A. i. meridionalis is located in Central-Southern Italy and in Slovenia: the haplotype from Slovenia (Table 1) in its original source (Grandjean et al, 2000) was reported to correspond to A. i. carsicus (typical of Balkans and North-Eastern Italy). This can be interpreted as an artifact due to the impossibility of Grandjean et al (2000) to correctly resolve the taxonomic position of this haplotype without the inclusion of other locations in the distribution range of this new subspecies. However, the presence of the same A. italicus subspecies in South Italy and Slovenia is rather unexpected. In fact, Slovenia belongs to the northern ichthyologic district (PV: Bianco, 1990) and is considered an exchange area between PV and the Danubian ichthyofaunas (Durand et al, 1999; Tsigenopoulos and Berrebi, 2000). It was thus more logical to find A. i. carsicus there. A possible explanation could be that, during the Pleistocene, crayfish that took refuge in Southern Italy have colonized Slovenia due to the lowering sea level and the consequent confluence of some Adriatic rivers (Bianco, 1995). Such a scenario has also been proposed to explain the Italian and Balkans distribution of the bullhead Cottus gobio (Bianco, 1993), therefore enforcing our hypothesis. But, again, this result might be a consequence of human translocation. A more extensive genetic study on Slovenian populations will be necessary to clarify this point.

Our genetic results on A. pallipes showing two distinct lineages (one in France and one in Italy) suggest two A. pallipes refugia in the Alps, one on the French (already suggested by Grandjean et al, 1998) and the other on the Italian side.

Conservation issues

This study revealed that Italy, where two Austropotamobius species and four A. italicus subspecies are present, is the depository of an elevated haplotype variability, never described before throughout Western Europe.
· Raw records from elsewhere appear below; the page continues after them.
(** The state the cache methods work on. The fields holding the DOM
    elements and the pending analyses are neither read nor written by the
    methods modelled here and are left out. *)
Record t := mk {
  config : Config;
  cache : gmap string (gmap string Entry);
  currentProvider : option string;
  isVisible : bool
}.

(** The defaults of the constructor, [API_BASE] being [window.API_BASE]. *)
Definition defaults (API_BASE : Value) : Config :=
  list_to_map
    [ ("containerId", VString "aiInsights");
      ("contentId", VString "insightsContent");
      ("statusId", VString "insightsStatus");
      ("providerButtonsId", VString "aiProviderButtons");
      ("controlsId", VString "aiControlsArea");
      ("providers", VArray [VString "gemini"]);
      ("enableCaching", VBool false);
      ("enableSaveCancel", VBool false);
      ("enableCustomPrompts", VBool false);
      ("enableMaxRows", VBool false);
      ("enableRefreshButton", VBool false);
      ("displayMode", VString "analysis");
      ("apiBase", orValue API_BASE (VString "http://localhost:8081/api"));
      ("cachePrefix", VString "aiInsights");
      ("onInit", VNull);
      ("onShow", VNull);
      ("onHide", VNull) ].

(** [new AIInsightsComponent(config)]; [config] is [None] when left out. *)
Definition new (API_BASE : Value) (config : option Config) : t :=
  {| config := default ∅ config ∪ defaults API_BASE;
     cache := ∅;
     currentProvider := None;
     isVisible := false |}.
Therefore, this country may be considered a ‘hot-spot’ (sensu IUCN, Baillie and Groombridge, 1996) for the genetic diversity of the European native crayfish Austropotamobius.

The occurrence of five taxonomic units of this threatened crayfish in Italy clearly suggests that any conservation program and re-introduction plan should refer to the geographic distribution of each unit to ensure the preservation of independent genetic pools. Moreover, in the light of the recorded human effect on the distribution of the different evolutionary units, it is desirable that any population would be genetically screened before any management action. Particular attention is needed in the overlapping areas between species and subspecies where genetically distinct units can occur even within the same water body. To discriminate among Austropotamobius species, a rapid and economic screening may be based on the analysis of the six variable sites (Table 2); in the case of A. italicus, an additional genetic analysis will be necessary to establish the subspecies.
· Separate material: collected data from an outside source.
Definition axios_get : Efeito (list Card) :=
  λ m, match rede m with
       | [] => (m, Excecao erro_timeout)
       | Resolve cards :: r => (com_rede r m, Retorno cards)
       | Reject e :: r => (com_rede r m, Excecao e)
       end.

(** [$(sel).each(callback)]: calls [callback] on the selected nodes in
    order, until one call returns [false].  The array the callback pushes
    to is threaded through as [acc]. *)
Fixpoint each {A B : Type} (callback : nat → A → B → Efeito (B * bool))
    (index : nat) (nos : list A) (acc : B) : Efeito B :=
  match nos with
  | [] => retorna acc
  | elemento :: resto =>
      seja r := callback index elemento acc em
      if r.2 then each callback (S index) resto r.1 else retorna r.1
  end.

(** [item.find('a').attr('href')?.split('/').pop() || null] *)
Definition id_do_href (h : option string) : option string :=
  match h with
  | None => None
  | Some u => let seg := ultimo_segmento u in
              if truthy seg then Some seg else None
  end.

(** The callback of [buscarReclamacoes]; the second component of the result
    is [false] for [return false]. *)
Definition extrai_card (nomeEmpresa : string) (index : nat) (item : Card)
    (reclamacoes : list Reclamacao) : Efeito (list Reclamacao * bool) :=
  if bool_decide (CONFIG_MAX_RECLAMACOES ≤ index)%nat
  then retorna (reclamacoes, false)
  else
    let titulo := trim (texto_titulo item) in
    let descricao := trim (texto_descricao item) in
    let status := trim (texto_status item) in
    let data := trim (texto_data item) in
    let local := trim (texto_local item) in
    let id := id_do_href (href item) in
    if truthy titulo then
      seja d := (if truthy data then retorna (DataTexto data)
                 else seja t := new_Date em retorna (DataISO t)) em
      seja agora := new_Date em
      retorna
        ((reclamacoes ++
           [ {| id := id;
                titulo := titulo;
                descricao := ou descricao "Sem descrição";
                status := ou status "Não informado";
                data := d;
                local := ou local "Não informado";
                empresa := nomeEmpresa;
                link := (λ i, CONFIG_BASE_URL +:+ "/reclamacao/" +:+ i) <$> id;
                coletadoEm := agora |} ])%list,
         true)
    else retorna (reclamacoes, true).

(** The three errors the [catch] block of [buscarReclamacoes] creates. *)
Definition erro_nao_encontrada : JsErro :=
  novo_Error "Empresa não encontrada no Reclame Aqui".
Definition erro_bloqueado : JsErro :=
  novo_Error "Acesso bloqueado pelo Reclame Aqui".
Definition erro_sem_resposta : JsErro :=
  novo_Error "Sem resposta do servidor".

(** The [catch] block of [buscarReclamacoes]. *)
Definition trata_erro_busca {A} (erro : JsErro) : Efeito A :=
  console_error (RegMensagem "❌ Erro ao buscar reclamações:" (message erro));;;
  match response erro with
  | Some st =>
      console_error (RegTexto ("Status: " +:+ pretty st));;;
      if bool_decide (st = 404)
      then lanca erro_nao_encontrada
      else if bool_decide (st = 403)
      then lanca erro_bloqueado
      else lanca erro
  | None =>
      if request erro
      then lanca erro_sem_resposta
      else lanca erro
  end.

Definition buscarReclamacoes (nomeEmpresa : string) : Efeito (list Reclamacao) :=
  tenta
    (seja cards := axios_get em
     each (extrai_card nomeEmpresa) 0 cards [])
    trata_erro_busca.

(** ** database.js *)

(** *** The statements, as functions of the tables *)

(** [client.query(stmt)]: the engine refuses, or runs the statement. *)
Definition client_query {A} (stmt : Banco → Banco * Resultado A) : Efeito A :=
  seja f := proxima_falha em
  match f with
  | Some e => lanca e
  | None => λ m, let r := stmt (banco m) in (com_banco r.1 m, r.2)
  end.

(** The parameters [$1 .. $9] of the INSERT. *)
Definition linha_de (r : Reclamacao) : LinhaReclamacao :=
  {| id_externo := id r;
     col_empresa := empresa r;
     col_titulo := titulo r;
     col_descricao := descricao r;
     col_status := status r;
     col_data := data r;
     col_local := local r;
     col_link := link r;
     coletado_em := coletadoEm r |}.

(** Two rows collide on [UNIQUE(id_externo, empresa)]: both components are
    equal, and [id_externo] is not NULL (NULLs are distinct in a unique
    index). *)
Definition mesma_chave (a b : LinhaReclamacao) : bool :=
  match id_externo a, id_externo b with
  | Some x, Some y =>
      bool_decide (x = y) && bool_decide (col_empresa a = col_empresa b)
  | _, _ => false
  end.

Definition conflita (l : LinhaReclamacao) (t : list LinhaReclamacao) : bool :=
  existsb (mesma_chave l) t.

(** [INSERT INTO reclamacoes ... ON CONFLICT (id_externo, empresa) DO
    NOTHING]; the result is [rowCount]. *)
Definition sql_insert_reclamacao (l : LinhaReclamacao) (b : Banco)
    : Banco * Resultado nat :=
  if conflita l (reclamacoes b)
  then (b, Retorno 0%nat)
  else (com_reclamacoes (reclamacoes b ++ [l])%list b, Retorno 1%nat).

(** [ORDER BY coletado_em DESC].  Among rows collected at the same instant
    the engine promises no order; [merge_sort] returns them in one order,
    and the statements below say nothing that depends on which. *)
Definition mais_recente (a b : LinhaReclamacao) : Prop :=
  coletado_em b ≤ coletado_em a.

#[global] Instance mais_recente_dec : RelDecision mais_recente.
Proof. intros a b. unfold mais_recente. apply _. Defined.

Definition erro_limite_negativo : JsErro :=
  {| message := "LIMIT must not be negative"; code := Some "2201W";
     response := None; request := false |}.

(** [SELECT * FROM reclamacoes WHERE empresa = $1 ORDER BY coletado_em DESC
    LIMIT $2] *)
Definition sql_select_por_empresa (emp : string) (limite : Z) (b : Banco)
    : Banco * Resultado (list LinhaReclamacao) :=
  if bool_decide (limite < 0)
  then (b, Excecao erro_limite_negativo)
  else (b, Retorno
             (take (Z.to_nat limite)
                (merge_sort mais_recente
                   (filter (λ l, col_empresa l = emp) (reclamacoes b))))).

(** [INSERT INTO configuracoes (empresa, intervalo, ativo) VALUES ($1, $2,
    true) ON CONFLICT (empresa) DO UPDATE SET intervalo = $2, ativo = true,
    atualizado_em = CURRENT_TIMESTAMP] *)
Definition atualiza_config (emp itv : string) (agora : Z) (c : LinhaConfig)
    : LinhaConfig :=
  if bool_decide (cfg_empresa c = emp)
  then {| cfg_empresa := cfg_empresa c; cfg_intervalo := itv; ativo := true;
          criado_em := criado_em c; atualizado_em := agora |}
  else c.

Definition sql_upsert_configuracao (emp itv : string) (b : Banco)
    : Banco * Resultado unit :=
  let agora := current_timestamp b in
  if existsb (λ c, bool_decide (cfg_empresa c = emp)) (configuracoes b)
  then (com_configuracoes (atualiza_config emp itv agora <$> configuracoes b) b,
        Retorno tt)
  else (com_configuracoes
          (configuracoes b ++
             [ {| cfg_empresa := emp; cfg_intervalo := itv; ativo := true;
                  criado_em := agora; atualizado_em := agora |} ])%list b,
        Retorno tt).

(** [UPDATE configuracoes SET ativo = false, atualizado_em =
    CURRENT_TIMESTAMP WHERE empresa = $1] *)
Definition desativa_config (emp : string) (agora : Z) (c : LinhaConfig)
    : LinhaConfig :=
  if bool_decide (cfg_empresa c = emp)
  then {| cfg_empresa := cfg_empresa c; cfg_intervalo := cfg_intervalo c;
          ativo := false; criado_em := criado_em c; atualizado_em := agora |}
  else c.

Definition sql_desativar (emp : string) (b : Banco) : Banco * Resultado unit :=
  (com_configuracoes
     (desativa_config emp (current_timestamp b) <$> configuracoes b) b,
   Retorno tt).

(** *** The exported functions *)

Record Contagem := { salvos : nat; duplicados : nat }.

(** One turn of the [for ... of] loop of [salvarReclamacoesDB], with its
    inner [try]/[catch]. *)
Definition salva_uma (reclamacao : Reclamacao) (c : Contagem) : Efeito Contagem :=
  tenta
    (client_query (sql_insert_reclamacao (linha_de reclamacao));;;
     retorna {| salvos := S (salvos c); duplicados := duplicados c |})
    (λ erro,
       if bool_decide (code erro = Some "23505")
       then retorna {| salvos := salvos c; duplicados := S (duplicados c) |}
       else
         console_error
           (RegMensagem "❌ Erro ao salvar reclamação:" (message erro));;;
         retorna c).

Fixpoint laco_salvar (reclamacoes : list Reclamacao) (c : Contagem)
    : Efeito Contagem :=
  match reclamacoes with
  | [] => retorna c
  | reclamacao :: resto =>
      seja c' := salva_uma reclamacao c em laco_salvar resto c'
  end.

Definition salvarReclamacoesDB (reclamacoes : list Reclamacao) : Efeito Contagem :=
  pool_connect;;;
  tenta
    (laco_salvar reclamacoes {| salvos := 0; duplicados := 0 |})
    (λ erro,
       console_error (RegErro "❌ Erro ao salvar reclamações:" erro);;;
       lanca erro).

(** [limite = 50] is the default of the parameter: [None] stands for a call
    without it. *)
Definition buscarReclamacoesDB (emp : string) (limite : option Z)
    : Efeito (list LinhaReclamacao) :=
  let limite := default 50 limite in
  pool_connect;;;
  tenta
    (client_query (sql_select_por_empresa emp limite))
    (λ erro,
       console_error (RegErro "❌ Erro ao buscar reclamações:" erro);;;
       lanca erro).

Definition salvarConfiguracao (emp itv : string) : Efeito unit :=
  pool_connect;;;
  tenta
    (client_query (sql_upsert_configuracao emp itv))
    (λ erro,
       console_error (RegErro "❌ Erro ao salvar configuração:" erro);;;
       lanca erro).

Definition desativarMonitoramento (emp : string) : Efeito unit :=
  pool_connect;;;
  tenta
    (client_query (sql_desativar emp))
    (λ erro,
       console_error (RegErro "❌ Erro ao desativar monitoramento:" erro);;;
       lanca erro).

(** ** scheduler.js *)

(** A value read out of the [conversoes] object. *)
Inductive Valor :=
  | VString (s : string)
  | VObjeto (nome : string)
  | VUndefined.

#[global] Instance Valor_eq_dec : EqDecision Valor.
Proof. solve_decision. Defined.

(** The own properties of the object literal [conversoes]. *)
Definition conversoes : list (string * string) :=
  [ ("10min", "*/10 * * * *");
    ("30min", "*/30 * * * *");
    ("1h", "0 * * * *");
    ("3h", "0 */3 * * *");
    ("6h", "0 */6 * * *");
    ("12h", "0 */12 * * *");
    ("diario", "0 9 * * *");
    ("1d", "0 9 * * *");
    ("semanal", "0 9 * * 1");
    ("1w", "0 9 * * 1") ].

(** The properties an object literal inherits from [Object.prototype]:
    functions, and for [__proto__] the prototype object itself. *)
Definition Object_prototype : list string :=
  [ "constructor"; "__defineGetter__"; "__defineSetter__"; "hasOwnProperty";
    "__lookupGetter__"; "__lookupSetter__"; "isPrototypeOf";
    "propertyIsEnumerable"; "toString"; "valueOf"; "__proto__";
    "toLocaleString" ].

Definition propria (chave : string) : option string :=
  snd <$> find (λ p, bool_decide (p.1 = chave)) conversoes.

(** [conversoes[chave]]: an own property, else one found along the
    prototype chain, else [undefined]. *)
Definition conversoes_get (chave : string) : Valor :=
  match propria chave with
  | Some s => VString s
  | None =>
      if bool_decide (chave ∈ Object_prototype)
      then VObjeto chave
      else VUndefined
  end.

Definition valor_truthy (v : Valor) : bool :=
  match v with
  | VString s => truthy s
  | VObjeto _ => true
  | VUndefined => false
  end.

Definition intervalParaCron (intervalo : string) : Valor :=
  let v := conversoes_get (toLowerCase intervalo) in
  if valor_truthy v then v else conversoes_get "1h".

(** [executarMonitoramento]: one fetch-and-persist cycle. *)
Definition executarMonitoramento (emp : string) : Efeito unit :=
  tenta
    (seja reclamacoes := buscarReclamacoes emp em
     if bool_decide (length reclamacoes = 0%nat)
     then retorna tt
     else salvarReclamacoesDB reclamacoes;;; retorna tt)
    (λ erro,
       console_error
         (RegMensagem ("❌ Erro no monitoramento de " +:+ emp +:+ ":")
            (message erro))).

(** [executarMonitoramento(empresa)] called without [await]: the cycle is
    launched and the caller goes on; it completes when the network answers.
    The launch is recorded in [ciclos]. *)
Definition dispara_ciclo (emp : string) : Efeito unit :=
  λ m, (com_ciclos (ciclos m ++ [emp])%list m, Retorno tt).

(** [cron.schedule(expressaoCron, ..., { scheduled: true, ... })]: node-cron
    validates the pattern, which every string of [conversoes] passes and a
    value that is not a string fails, then registers a running task; the
    handle returned is the position of that task. *)
Definition erro_padrao_cron : JsErro := novo_Error "pattern must be a string!".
In Piedmont (North-Western Italy), we found a population (corresponding to no. 6 in Table 1 and Figure 1) with one Southern Italy haplotype (haplotype A13), which resulted from human translocations and not from natural migration (because of the distance between the distribution ranges of the two subspecies). This record is somewhat alarming since it shows that in the recent past uncontrolled re-introduction initiatives have been performed without any concern of the evolutionary history of the species. These attempts can be unsuccessful and economically wasteful due to the introduction of individuals that are not genetically adapted to that environment. Besides, they can compromise the natural genetic pool of the species in the area of introduction, with the loss of genetic identity of local populations as a result of competition and hybridization between local and introduced individuals.

Future studies will be directed to identify within each lineage demographically and genetically independent populations that may be designated as separate management units (MUs; Moritz, 1994). Such knowledge will help define conservation priorities by identifying those populations with the highest genetic variability and therefore with the highest resistance to environmental changes (Soulé and Mills, 1992; Primack, 2000). Management efforts and economic resources should be concentrated on these populations.